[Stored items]

+-------+

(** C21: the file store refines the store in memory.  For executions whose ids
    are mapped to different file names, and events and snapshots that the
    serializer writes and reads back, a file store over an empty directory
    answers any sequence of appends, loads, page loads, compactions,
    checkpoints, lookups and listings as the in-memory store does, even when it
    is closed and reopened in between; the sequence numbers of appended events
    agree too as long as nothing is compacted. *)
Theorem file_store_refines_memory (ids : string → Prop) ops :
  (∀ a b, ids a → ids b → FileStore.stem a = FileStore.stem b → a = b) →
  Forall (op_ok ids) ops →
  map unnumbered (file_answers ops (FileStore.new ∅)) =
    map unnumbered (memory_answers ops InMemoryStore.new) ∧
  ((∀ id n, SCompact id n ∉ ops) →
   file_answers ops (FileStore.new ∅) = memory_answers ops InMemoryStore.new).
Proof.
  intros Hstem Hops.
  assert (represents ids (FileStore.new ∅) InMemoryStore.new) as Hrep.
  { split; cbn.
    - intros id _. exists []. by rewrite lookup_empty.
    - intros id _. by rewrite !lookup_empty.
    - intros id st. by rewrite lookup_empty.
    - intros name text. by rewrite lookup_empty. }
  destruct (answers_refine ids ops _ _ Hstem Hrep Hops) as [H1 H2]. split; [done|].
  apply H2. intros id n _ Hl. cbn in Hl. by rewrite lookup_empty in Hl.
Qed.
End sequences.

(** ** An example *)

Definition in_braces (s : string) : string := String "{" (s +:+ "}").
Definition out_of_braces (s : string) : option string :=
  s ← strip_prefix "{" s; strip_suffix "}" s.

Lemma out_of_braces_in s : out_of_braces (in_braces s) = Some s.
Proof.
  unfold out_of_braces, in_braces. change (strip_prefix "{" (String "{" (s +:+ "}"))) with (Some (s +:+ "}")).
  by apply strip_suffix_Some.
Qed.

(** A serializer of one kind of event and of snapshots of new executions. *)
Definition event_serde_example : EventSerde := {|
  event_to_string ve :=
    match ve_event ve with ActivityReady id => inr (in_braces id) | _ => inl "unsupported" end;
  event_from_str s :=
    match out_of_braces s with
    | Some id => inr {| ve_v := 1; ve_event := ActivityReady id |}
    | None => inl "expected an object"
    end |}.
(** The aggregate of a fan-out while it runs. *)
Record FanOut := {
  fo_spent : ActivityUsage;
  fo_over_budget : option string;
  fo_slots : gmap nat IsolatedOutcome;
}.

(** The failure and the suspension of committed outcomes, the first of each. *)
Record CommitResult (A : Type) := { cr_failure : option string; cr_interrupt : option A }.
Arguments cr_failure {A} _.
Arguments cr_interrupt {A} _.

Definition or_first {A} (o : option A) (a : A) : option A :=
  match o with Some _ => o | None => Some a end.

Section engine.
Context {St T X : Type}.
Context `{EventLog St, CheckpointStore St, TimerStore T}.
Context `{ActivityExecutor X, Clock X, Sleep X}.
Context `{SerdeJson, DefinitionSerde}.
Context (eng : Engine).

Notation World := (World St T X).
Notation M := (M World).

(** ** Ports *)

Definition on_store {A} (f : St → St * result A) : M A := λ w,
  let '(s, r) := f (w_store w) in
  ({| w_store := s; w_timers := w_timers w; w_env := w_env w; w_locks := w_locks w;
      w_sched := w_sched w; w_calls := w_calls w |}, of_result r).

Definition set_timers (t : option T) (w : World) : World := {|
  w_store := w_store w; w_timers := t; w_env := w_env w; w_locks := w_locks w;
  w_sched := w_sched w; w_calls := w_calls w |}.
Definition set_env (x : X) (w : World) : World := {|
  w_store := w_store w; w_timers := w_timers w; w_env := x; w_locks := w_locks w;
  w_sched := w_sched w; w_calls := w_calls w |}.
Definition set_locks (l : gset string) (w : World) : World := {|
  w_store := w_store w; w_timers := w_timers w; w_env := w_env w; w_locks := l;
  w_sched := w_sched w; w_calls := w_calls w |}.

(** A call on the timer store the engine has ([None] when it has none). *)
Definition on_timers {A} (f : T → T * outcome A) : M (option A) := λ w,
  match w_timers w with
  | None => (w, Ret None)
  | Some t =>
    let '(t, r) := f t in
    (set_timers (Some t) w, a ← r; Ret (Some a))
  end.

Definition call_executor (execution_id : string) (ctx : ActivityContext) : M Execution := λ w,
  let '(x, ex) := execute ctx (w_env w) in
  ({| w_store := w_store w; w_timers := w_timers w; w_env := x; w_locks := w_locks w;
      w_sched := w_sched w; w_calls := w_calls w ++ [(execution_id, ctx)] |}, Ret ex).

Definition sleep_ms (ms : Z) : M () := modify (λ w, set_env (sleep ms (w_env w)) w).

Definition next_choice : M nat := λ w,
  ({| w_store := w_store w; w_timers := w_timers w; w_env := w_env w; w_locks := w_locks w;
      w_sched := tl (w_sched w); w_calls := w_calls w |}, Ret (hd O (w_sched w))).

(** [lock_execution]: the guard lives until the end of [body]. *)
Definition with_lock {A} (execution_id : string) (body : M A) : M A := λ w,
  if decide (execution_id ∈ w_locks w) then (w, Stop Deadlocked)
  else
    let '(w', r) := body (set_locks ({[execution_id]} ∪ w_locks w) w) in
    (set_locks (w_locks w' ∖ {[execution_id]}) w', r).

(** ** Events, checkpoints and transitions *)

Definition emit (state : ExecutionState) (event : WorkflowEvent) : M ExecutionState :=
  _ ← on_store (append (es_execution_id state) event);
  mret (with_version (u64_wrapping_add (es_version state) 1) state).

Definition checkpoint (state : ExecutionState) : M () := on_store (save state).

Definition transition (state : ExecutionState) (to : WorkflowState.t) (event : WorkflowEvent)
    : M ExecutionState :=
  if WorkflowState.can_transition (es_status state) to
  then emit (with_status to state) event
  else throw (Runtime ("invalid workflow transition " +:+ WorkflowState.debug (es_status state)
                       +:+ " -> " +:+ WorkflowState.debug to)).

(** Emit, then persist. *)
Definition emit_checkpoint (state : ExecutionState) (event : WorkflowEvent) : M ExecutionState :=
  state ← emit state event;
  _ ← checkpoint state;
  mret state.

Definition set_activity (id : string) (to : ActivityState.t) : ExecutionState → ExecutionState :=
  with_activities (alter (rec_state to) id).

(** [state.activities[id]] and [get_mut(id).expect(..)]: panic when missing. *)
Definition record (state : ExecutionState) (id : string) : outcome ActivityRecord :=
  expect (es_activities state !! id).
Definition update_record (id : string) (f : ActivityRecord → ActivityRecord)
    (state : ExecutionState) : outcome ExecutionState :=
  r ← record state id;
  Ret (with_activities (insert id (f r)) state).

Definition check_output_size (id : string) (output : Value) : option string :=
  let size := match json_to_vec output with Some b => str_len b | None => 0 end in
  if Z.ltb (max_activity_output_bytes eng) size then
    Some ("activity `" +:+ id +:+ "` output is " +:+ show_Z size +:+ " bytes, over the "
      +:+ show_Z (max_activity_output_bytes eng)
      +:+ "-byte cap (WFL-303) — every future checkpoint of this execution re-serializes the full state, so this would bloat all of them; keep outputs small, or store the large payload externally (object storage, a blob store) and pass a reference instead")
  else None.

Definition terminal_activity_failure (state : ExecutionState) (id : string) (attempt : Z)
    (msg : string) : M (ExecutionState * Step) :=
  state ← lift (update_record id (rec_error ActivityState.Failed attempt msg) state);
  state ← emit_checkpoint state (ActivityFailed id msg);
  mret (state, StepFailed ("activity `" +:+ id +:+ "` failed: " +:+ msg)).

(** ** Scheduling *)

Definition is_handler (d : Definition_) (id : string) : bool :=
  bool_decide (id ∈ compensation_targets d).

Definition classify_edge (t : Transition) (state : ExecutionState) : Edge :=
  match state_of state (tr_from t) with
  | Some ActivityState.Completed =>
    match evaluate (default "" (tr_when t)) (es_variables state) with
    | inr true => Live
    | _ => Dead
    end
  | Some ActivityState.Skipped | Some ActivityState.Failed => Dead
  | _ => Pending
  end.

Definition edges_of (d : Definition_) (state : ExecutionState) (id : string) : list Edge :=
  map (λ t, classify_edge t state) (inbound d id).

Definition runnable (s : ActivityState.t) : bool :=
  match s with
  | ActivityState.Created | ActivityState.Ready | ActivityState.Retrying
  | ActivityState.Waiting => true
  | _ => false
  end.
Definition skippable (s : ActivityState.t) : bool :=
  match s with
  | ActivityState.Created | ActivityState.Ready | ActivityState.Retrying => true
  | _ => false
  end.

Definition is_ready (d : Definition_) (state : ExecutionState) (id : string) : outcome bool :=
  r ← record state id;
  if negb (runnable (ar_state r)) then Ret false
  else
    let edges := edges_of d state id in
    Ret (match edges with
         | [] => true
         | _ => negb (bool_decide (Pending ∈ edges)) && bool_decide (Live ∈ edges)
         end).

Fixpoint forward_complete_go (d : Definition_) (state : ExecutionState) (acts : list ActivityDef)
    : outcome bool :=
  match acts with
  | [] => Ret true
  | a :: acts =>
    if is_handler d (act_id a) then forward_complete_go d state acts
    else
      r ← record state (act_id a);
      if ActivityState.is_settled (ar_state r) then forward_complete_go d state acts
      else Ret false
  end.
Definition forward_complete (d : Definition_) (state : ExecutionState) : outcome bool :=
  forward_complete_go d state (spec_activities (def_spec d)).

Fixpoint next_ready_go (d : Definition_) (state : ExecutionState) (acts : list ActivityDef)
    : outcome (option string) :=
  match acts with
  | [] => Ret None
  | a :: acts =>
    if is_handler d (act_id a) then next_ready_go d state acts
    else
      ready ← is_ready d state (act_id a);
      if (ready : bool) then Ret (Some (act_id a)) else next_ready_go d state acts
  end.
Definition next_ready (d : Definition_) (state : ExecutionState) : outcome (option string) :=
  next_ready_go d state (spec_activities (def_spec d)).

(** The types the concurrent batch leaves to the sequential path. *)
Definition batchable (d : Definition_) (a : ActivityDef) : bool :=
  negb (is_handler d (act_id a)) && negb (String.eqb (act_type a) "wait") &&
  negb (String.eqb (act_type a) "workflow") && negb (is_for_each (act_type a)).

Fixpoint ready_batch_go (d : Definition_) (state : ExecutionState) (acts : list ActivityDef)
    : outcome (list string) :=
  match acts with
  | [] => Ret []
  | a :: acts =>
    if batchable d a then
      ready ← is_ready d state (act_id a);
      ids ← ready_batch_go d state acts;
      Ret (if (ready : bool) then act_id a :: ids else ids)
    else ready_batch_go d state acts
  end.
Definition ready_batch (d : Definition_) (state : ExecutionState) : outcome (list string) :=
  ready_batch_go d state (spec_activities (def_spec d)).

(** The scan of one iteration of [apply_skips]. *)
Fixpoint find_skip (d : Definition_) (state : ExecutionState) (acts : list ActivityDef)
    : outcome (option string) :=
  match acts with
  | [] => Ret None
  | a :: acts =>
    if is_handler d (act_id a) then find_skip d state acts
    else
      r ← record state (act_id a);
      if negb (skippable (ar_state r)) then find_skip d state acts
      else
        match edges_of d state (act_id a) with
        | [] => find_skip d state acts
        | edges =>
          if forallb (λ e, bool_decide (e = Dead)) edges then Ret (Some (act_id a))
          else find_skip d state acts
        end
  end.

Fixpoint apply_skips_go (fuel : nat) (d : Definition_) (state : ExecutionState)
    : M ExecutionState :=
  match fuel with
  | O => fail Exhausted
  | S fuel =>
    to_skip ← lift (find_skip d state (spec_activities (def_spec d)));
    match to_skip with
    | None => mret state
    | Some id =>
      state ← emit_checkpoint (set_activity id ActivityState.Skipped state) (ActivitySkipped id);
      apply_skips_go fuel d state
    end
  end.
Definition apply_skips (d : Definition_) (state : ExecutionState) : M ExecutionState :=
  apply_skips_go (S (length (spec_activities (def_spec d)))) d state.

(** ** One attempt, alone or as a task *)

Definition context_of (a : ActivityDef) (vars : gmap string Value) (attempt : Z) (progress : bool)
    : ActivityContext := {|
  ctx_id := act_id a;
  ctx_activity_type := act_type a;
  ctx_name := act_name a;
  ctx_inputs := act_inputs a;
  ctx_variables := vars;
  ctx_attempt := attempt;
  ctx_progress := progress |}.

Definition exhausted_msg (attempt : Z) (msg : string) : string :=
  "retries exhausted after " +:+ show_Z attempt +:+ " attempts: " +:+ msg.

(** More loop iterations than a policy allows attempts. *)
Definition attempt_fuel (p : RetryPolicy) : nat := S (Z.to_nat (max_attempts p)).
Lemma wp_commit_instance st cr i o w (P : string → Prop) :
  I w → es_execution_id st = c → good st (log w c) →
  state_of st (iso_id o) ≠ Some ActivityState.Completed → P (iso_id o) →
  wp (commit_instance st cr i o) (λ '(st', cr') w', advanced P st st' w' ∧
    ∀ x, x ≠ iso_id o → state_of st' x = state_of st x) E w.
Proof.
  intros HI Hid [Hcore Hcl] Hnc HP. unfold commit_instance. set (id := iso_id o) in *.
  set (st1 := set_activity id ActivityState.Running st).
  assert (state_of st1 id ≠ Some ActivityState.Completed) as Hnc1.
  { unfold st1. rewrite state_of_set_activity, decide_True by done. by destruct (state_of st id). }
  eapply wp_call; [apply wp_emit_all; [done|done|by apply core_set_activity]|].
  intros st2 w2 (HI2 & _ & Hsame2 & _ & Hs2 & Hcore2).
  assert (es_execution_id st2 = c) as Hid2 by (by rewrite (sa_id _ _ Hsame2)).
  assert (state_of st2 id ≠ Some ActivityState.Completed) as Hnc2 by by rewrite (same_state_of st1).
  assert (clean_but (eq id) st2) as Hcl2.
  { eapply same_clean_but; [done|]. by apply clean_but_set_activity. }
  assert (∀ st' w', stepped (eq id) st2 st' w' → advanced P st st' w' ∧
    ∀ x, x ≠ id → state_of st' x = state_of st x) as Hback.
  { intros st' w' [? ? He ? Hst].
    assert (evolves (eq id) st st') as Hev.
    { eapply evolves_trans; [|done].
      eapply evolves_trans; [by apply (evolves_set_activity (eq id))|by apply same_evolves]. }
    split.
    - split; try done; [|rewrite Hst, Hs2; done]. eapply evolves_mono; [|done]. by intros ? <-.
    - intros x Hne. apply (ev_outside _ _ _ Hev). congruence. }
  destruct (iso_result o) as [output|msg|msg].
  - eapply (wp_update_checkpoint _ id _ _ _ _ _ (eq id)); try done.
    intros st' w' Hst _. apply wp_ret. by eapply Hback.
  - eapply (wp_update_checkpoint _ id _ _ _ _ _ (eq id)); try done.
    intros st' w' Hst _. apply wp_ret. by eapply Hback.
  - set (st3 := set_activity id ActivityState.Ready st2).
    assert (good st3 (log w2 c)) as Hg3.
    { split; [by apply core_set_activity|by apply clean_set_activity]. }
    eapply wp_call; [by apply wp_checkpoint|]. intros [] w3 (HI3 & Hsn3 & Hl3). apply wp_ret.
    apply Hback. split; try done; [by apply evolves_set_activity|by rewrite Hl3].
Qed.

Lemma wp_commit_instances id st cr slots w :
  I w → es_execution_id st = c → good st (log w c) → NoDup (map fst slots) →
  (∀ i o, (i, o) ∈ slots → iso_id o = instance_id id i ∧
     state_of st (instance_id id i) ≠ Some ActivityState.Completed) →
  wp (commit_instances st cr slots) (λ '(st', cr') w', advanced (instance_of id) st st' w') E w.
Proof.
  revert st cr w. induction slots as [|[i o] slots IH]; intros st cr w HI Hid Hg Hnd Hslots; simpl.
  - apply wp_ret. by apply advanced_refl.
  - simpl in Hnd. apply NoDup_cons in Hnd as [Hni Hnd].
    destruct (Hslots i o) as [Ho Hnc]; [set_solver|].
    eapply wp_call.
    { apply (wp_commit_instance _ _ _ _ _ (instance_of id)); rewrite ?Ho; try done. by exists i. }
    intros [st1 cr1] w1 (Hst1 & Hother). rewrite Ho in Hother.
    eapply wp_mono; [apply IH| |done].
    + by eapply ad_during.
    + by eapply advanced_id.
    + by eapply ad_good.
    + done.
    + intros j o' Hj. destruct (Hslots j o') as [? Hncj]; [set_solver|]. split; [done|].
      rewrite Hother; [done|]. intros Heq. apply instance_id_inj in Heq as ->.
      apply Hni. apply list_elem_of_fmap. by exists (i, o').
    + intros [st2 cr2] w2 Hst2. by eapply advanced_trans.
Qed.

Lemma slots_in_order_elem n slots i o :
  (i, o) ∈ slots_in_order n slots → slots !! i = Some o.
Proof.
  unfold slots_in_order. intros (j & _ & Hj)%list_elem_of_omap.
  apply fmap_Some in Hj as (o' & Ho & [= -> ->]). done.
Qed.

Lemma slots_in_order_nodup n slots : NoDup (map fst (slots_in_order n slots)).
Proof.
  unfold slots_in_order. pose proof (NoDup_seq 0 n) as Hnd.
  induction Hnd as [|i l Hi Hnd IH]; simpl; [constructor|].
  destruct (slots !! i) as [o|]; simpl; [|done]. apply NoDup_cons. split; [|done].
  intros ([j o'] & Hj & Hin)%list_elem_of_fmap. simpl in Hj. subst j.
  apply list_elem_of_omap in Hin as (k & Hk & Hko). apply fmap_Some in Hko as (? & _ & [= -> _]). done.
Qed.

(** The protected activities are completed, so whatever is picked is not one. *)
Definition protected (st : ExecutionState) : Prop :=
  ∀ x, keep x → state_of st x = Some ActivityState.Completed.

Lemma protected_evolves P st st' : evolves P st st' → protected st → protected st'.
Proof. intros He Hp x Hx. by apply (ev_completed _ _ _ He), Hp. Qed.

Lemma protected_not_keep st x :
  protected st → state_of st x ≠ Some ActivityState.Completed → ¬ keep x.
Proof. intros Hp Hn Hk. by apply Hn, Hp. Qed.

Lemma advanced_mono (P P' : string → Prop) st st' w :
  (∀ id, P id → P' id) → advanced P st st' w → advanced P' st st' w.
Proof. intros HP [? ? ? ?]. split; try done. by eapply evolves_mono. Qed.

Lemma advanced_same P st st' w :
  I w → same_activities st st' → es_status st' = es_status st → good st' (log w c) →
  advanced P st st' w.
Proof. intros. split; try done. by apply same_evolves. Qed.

+-------+

Task requirements
Go through the entries above and copy each line with "Prop" in it.

Solution for this exercise
Theorem file_store_refines_memory (ids : string → Prop) ops :
Lemma wp_commit_instance st cr i o w (P : string → Prop) :
Definition protected (st : ExecutionState) : Prop :=
Lemma advanced_mono (P P' : string → Prop) st st' w :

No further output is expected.